NanoReviser: An Error-correction Tool for Nanopore Sequencing Based on a Deep Learning Algorithm

Introduction
Requirements
Version
Installation
Usage
- NanoReviser.py
- NanoReviser_train.py
Examples
- For basecalling revising
- For training NanoReviser
Citation
Contact

Introduction

Nanopore sequencing is regarded as one of the most promising third-generation sequencing (TGS) technologies. However, the nanopore sequencing reads are susceptible to a fairly high error rate owing to the difficulty in identifying the DNA bases from the complex electrical signals. Here we proposed a DNA basecalling reviser, NanoReviser, based on a deep learning algorithm to correct the basecalling errors introduced by current basecallers provided by default. In our module, we re-segmented the raw electrical signals based on the basecalled sequences provided by the default basecallers. By employing convolution neural networks (CNNs) and bidirectional long short-term memory (Bi-LSTM) networks, we took advantage of the information from the raw electrical signals and the basecalled sequences from the basecallers.
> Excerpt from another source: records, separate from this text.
Lemma trace_attempts_spec env {A} (c : call A) n : ∀ k m,
  trace_attempts env c k n m =
    mkRpcMetrics (rm_RPCDuration m ++ replicate n (rpc_method c))
      (rm_RPCErrors m ++ replicate (length (List.filter (attempt_failed env c) (List.seq k n))) (rpc_method c)).
Proof.
  induction n as [|n IH]; intros k m; [destruct m; cbn; by rewrite !app_nil_r|].
  cbn [trace_attempts List.seq List.filter replicate]. rewrite IH. unfold tracing_call, rpcCall, attempt_failed at 2.
  destruct (client_call (ce_node env k) c); cbn [snd rm_RPCDuration rm_RPCErrors is_ok negb length replicate];
    by rewrite <- !app_assoc.
Qed.

Lemma tracing_call_result n {A} (c : call A) m : (tracing_call n c m).1 = client_call n c.
Proof. unfold tracing_call, rpcCall. by destruct (client_call n c). Qed.

Lemma tracing_call_metrics env {A} (c : call A) m :
  (tracing_call (ce_node env 1) c m).2 = trace_attempts env c 1 1 m.
Proof. done. Qed.

Lemma failed_before env {A} (c : call A) n : (0 < n)%nat →
  (∀ i, (0 < i < n)%nat → attempt_failed env c i = true) →
  length (List.filter (attempt_failed env c) (List.seq 1 n)) = (n - if is_ok (client_call (ce_node env n) c) then 1 else 0)%nat.
Proof.
  destruct n as [|n]; [lia|]. intros _ Hf. rewrite List.seq_S, List.filter_app, length_app.
  assert (List.filter (attempt_failed env c) (List.seq 1 n) = List.seq 1 n) as ->.
  { assert (∀ i, In i (List.seq 1 n) → attempt_failed env c i = true) as Hall by (intros i Hi%List.in_seq; apply Hf; lia).
    induction (List.seq 1 n) as [|i l IH]; [done|]. cbn. rewrite Hall by by left. f_equal. apply IH. intros j Hj. apply Hall. by right. }
  rewrite List.length_seq. cbn [List.filter Nat.add]. unfold attempt_failed.
  destruct (is_ok _); cbn; lia.
Qed.

(** By the way the wrapper treats the method. *)
Lemma stack_call_gates cfg env {A} (c : call A) s :
  let '(r, s') := stack_call cfg env c s in
  ∃ n : nat,
    (n ≤ match gate_of c with Retried => maxTries cfg | Once | Direct => 1 end)%nat ∧
    (gate_of c = Direct → n = 1%nat ∧ sk_breaker s' = sk_breaker s) ∧
    sk_RPCRateLimited s' = sk_RPCRateLimited s + (match gate_of c, ce_wait env with Direct, _ | _, None => 0 | _, Some _ => 1 end) ∧
    rm_RPCDuration (sk_rpc s') = rm_RPCDuration (sk_rpc s) ++ replicate n (rpc_method c) ∧
    rm_RPCErrors (sk_rpc s') = rm_RPCErrors (sk_rpc s) ++
      replicate (n - if is_ok (client_call (ce_node env n) c) then 1 else 0) (rpc_method c) ∧
    (n = 0%nat → ∃ e, r = Some (Err e) ∧ refused (ce_wait env) e) ∧
    (0 < n → (∀ i, (0 < i < n)%nat → ∃ e, client_call (ce_node env i) c = Err e ∧ isTransientRPCError e = true) ∧
       match client_call (ce_node env n) c with
       | Ok v => r = Some (Ok v)
       | Err e => ∃ e', r = Some (Err e') ∧
           match gate_of c with
           | Direct => e' = e
           | Once => e' = map_breaker_error e
           | Retried => reported (ce_retry env) n e e'
           end
       end)%nat.
Proof.
  unfold stack_call. destruct (gate_of c) eqn:Eg.
  - pose proof (resilientCall_cases cfg (ce_others env) (ce_t0 env) (ce_t1 env) (ce_wait env) (ce_retry env)
      (λ k, Some (tracing_call (ce_node env k) c (sk_rpc s)).1) (sk_breaker s)) as H1.
    destruct (resilientCall _ _ _ _ _ _ _ _) as [[r n] cb]. destruct H1 as (Hn & H0 & Hp).
    rewrite trace_attempts_spec. exists n. cbn [sk_breaker sk_rpc sk_RPCRateLimited rm_RPCDuration rm_RPCErrors].
    split; [done|]. split; [done|]. split; [by destruct (ce_wait env)|]. split; [done|].
    assert (0 < n → ∀ i, 0 < i < n → ∃ e, client_call (ce_node env i) c = Err e ∧ isTransientRPCError e = true)%nat as Hi.
    { intros Hn0 i Hi. destruct (proj1 (proj2 (Hp Hn0)) i Hi) as (e & He & Ht). rewrite tracing_call_result in He.
      injection He as He. by exists e. }
    split; [|split; [done|]].
    + f_equal. f_equal. destruct n as [|n]; [done|]. apply failed_before; [lia|]. intros i Hin.
      destruct (Hi ltac:(lia) i Hin) as (e & He & _). unfold attempt_failed. by rewrite He.
    + intros Hn0. split; [by apply Hi|]. destruct (Hp Hn0) as (_ & _ & Hr). rewrite tracing_call_result in Hr. done.
  - destruct (ce_wait env) as [w|].
    { exists 0%nat. cbn [replicate Nat.sub]. rewrite !app_nil_r. split_and!; try done; [lia|by exists (rate_limited w)|lia]. }
    rewrite (surjective_pairing (tracing_call _ _ _)), tracing_call_result, tracing_call_metrics, trace_attempts_spec.
    unfold Execute. destruct (beforeRequest (ce_t0 env) (sk_breaker s)) as [[g|e] cb] eqn:Eb.
    + exists 1%nat. cbn [sk_breaker sk_rpc sk_RPCRateLimited rm_RPCDuration rm_RPCErrors]. rewrite failed_before by lia.
      split_and!; try done; try lia. intros _. split; [lia|]. cbn [finish_call].
      destruct (client_call (ce_node env 1) c) as [v|e]; [done|]. by eexists.
    + exists 0%nat. cbn [replicate Nat.sub sk_rpc sk_RPCRateLimited]. rewrite !app_nil_r. split_and!; try done; try lia. intros _.
      eexists. split; [done|]. exists e. split; [by eapply beforeRequest_err|done].
  - rewrite (surjective_pairing (tracing_call _ _ _)), tracing_call_result, tracing_call_metrics, trace_attempts_spec.
    exists 1%nat. cbn [sk_breaker sk_rpc sk_RPCRateLimited rm_RPCDuration rm_RPCErrors]. rewrite failed_before by lia.
    split_and!; try done; try lia. intros _. split; [lia|]. destruct (client_call (ce_node env 1) c) as [v|e]; [done|]. by eexists.
Qed.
NanoReviser, as a post-basecalling reviser, significantly improving the basecalling quality. The NanoReviser package is freely available at https://github.com/pkubioinformatics/NanoReviser.

Requirements

Version

NanoReviser 1.0 (Tested on MacOS 10.11 and Linux_64 CentOS 7)

Installation

Install NanoReviser using git

clone NanoReviser package

$ git clone https://github.com/pkubioinformatics/nanoreviser.git

change directory to NanoReviser

$ cd nanoreviser

If you currently have TensorFlow installed on your system, we would advise you to create a virtual environment to install NanoReviser. If you want to do so, we recommend the user-friendly Anaconda.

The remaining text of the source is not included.